New Hampshire "assisted suicide" bill appears to permit euthanasia.

Alex Schadenberg
Executive Director, Euthanasia Prevention Coalition.

New Hampshire Legislature.
The deceptive language in most assisted suicide bills allow f0r different interpretations, such as the Indiana assisted suicide bill that may permit euthanasia.

Assisted suicide is an act whereby one person, usually a physician, assists the suicide of another person, usually by writing a prescription for lethal drugs.

Euthanasia is an act whereby one person, usually a physician, intentionally causes the death of another person, to "end suffering."
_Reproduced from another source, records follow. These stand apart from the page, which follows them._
(** ** Notions used in the statements *)

(** The [w] low decimal digits of [n], most significant first. *)
Fixpoint fixed_digits (w : nat) (n : Z) : string :=
  match w with
  | O => ""
  | S w' => fixed_digits w' (n / 10) +:+ String (digit_char (n mod 10)) ""
  end.

(** The value the loop of [__init__] stores for a value of the caller's
    mapping, and the dictionary it builds from the caller's items. *)
Definition normalised_value (tup : pyval) : result pyval :=
  match tup with
  | PyTuple items =>
      match tuple_div_255 items with
      | Ok items' => Ok (PyTuple items')
      | Raise e => Raise e
      end
  | other => Ok other
  end.

Fixpoint normalise_items (items : dict) (acc : dict) : result dict :=
  match items with
  | [] => Ok acc
  | (k, v) :: rest =>
      match normalised_value v with
      | Ok v' => normalise_items rest (dict_set acc k v')
      | Raise e => Raise e
      end
  end.

(** The colour table [create_colormap] builds from a dictionary whose
    largest key is [max_index]. *)
Definition colour_table (d : dict) (max_index : Z) : list pyval :=
  (λ i, default black (dict_get d i)) <$> py_range (max_index + 1).

Definition is_print_frame (m : method) : bool :=
  match m with PrintFrame => true | _ => false end.


(** The number of [print_frame] calls in a sequence of calls. *)
Definition persist_calls (ms : list method) : Z :=
  Z.of_nat (length (filter (λ m, is_print_frame m) ms)).

Definition set_heap (w : world) (h : gmap loc dict) : world :=
  {| heap := h; fs := fs w; figures := figures w; trace := trace w |}.


(** A host with an [ffmpeg] that exits with [status] and writes nothing,
    and a host without any executable. *)
Definition host_with_ffmpeg (status : Z) : platform :=
  {| executable := λ prog,
       if String.eqb prog "ffmpeg" then Some (λ _ files, (status, files)) else None;
     glob_in_pattern_dirs := λ _ _, [] |}.

Definition host_without_ffmpeg : platform :=
  {| executable := λ _, None; glob_in_pattern_dirs := λ _ _, [] |}.

(** The colour scheme of the example at the end of the source file, as a
    caller's dictionary at reference 2. *)
Definition example_scheme : dict :=
  [ (0, PyTuple [PyInt 255; PyInt 255; PyInt 255]);
    (1, PyTuple [PyInt 255; PyInt 0; PyInt 0]);
    (2, PyTuple [PyInt 0; PyInt 255; PyInt 0]);
    (3, PyTuple [PyInt 0; PyInt 0; PyInt 255]) ].

Definition example_world : world :=
  {| heap := <[ 2%positive := example_scheme ]> (heap class_defined); fs := ∅;
     figures := []; trace := [] |}.

(** ** Further notions used in the statements *)




(** The calls that draw on the current figure, and those that draw or save. *)
Definition is_draw_line (m : method) : bool :=
  match m with DrawLine _ _ _ _ _ => true | _ => false end.

Definition is_draw_or_print (m : method) : bool :=
  match m with
  | DrawFrame _ | DrawLine _ _ _ _ _ | PrintFrame => true
  | _ => false
  end.

(** The digit a character stands for. *)
Definition digit_value (c : ascii) : Z := Z.of_N (N_of_ascii c) - 48.

(** The number a string of decimal digits stands for, read after [acc]. *)
Fixpoint digits_value_from (acc : Z) (s : string) : Z :=
  match s with
  | "" => acc
  | String c s' => digits_value_from (10 * acc + digit_value c) s'
  end.

(** ** The example program

    Lines 114-134 of the source file: the program run when the file is
    executed as a script. *)

(** A dictionary display [{k: v, ...}]: a new object, filled entry by
    entry. *)
Definition new_dict_of (entries : dict) : M loc :=
  l ← new_dict;
  for_each entries (λ '(k, v), dict_setitem l k v) ;;
  mret l.

(** A [for] loop whose body updates local variables. *)
Fixpoint for_state {A S} (l : list A) (s : S) (body : A → S → M S) : M S :=
  match l with
  | [] => mret s
  | x :: rest => s' ← body x s; for_state rest s' body
  end.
New Hampshire Bill HB 1659 is designed as an application process for obtaining a lethal dose. Most assisted suicide bills state that the person must self-administer the lethal dose (assisted suicide) and some bills say that the person may self-administer the lethal dose (may can be interpreted to permit euthanasia).

In its Statement of Purpose, HB 1659 states:
...to provide such patient with a prescription for lethal medication which will allow the patient, if the patient chooses to do so, to self-administer and thus control the time, place, and manner of death.
The term "self-administer" does not appear anywhere else in bill HB 1659. 

The assisted suicide lobby will suggest that the phrase, if the patient chooses to do so means that the person may choose not to take the lethal drugs but this phrase can also mean that the patient is not required to self-administer but can administer the lethal drugs in another manner, such as euthanasia.

For more than a year, the assisted suicide lobby has focused on eliminating "safeguards" in assisted suicide legislation. 

The Washington State legislature is debating Bill 2419, a "study bill" to consider eliminating "safeguards" in assisted suicide laws.

Bill 2419 Section f - questions the requirement that lethal drugs be self-administered. If lethal drugs are not self-administered then someone else can administer. Can you say euthanasia / homicide.

New Hampshire House Bill HB 1659 uses different terminology than most assisted suicide bills and it appears to intentionally permit euthanasia.

1 comment:

Richard Bray said...

Death doctors is plainly and simply wrong.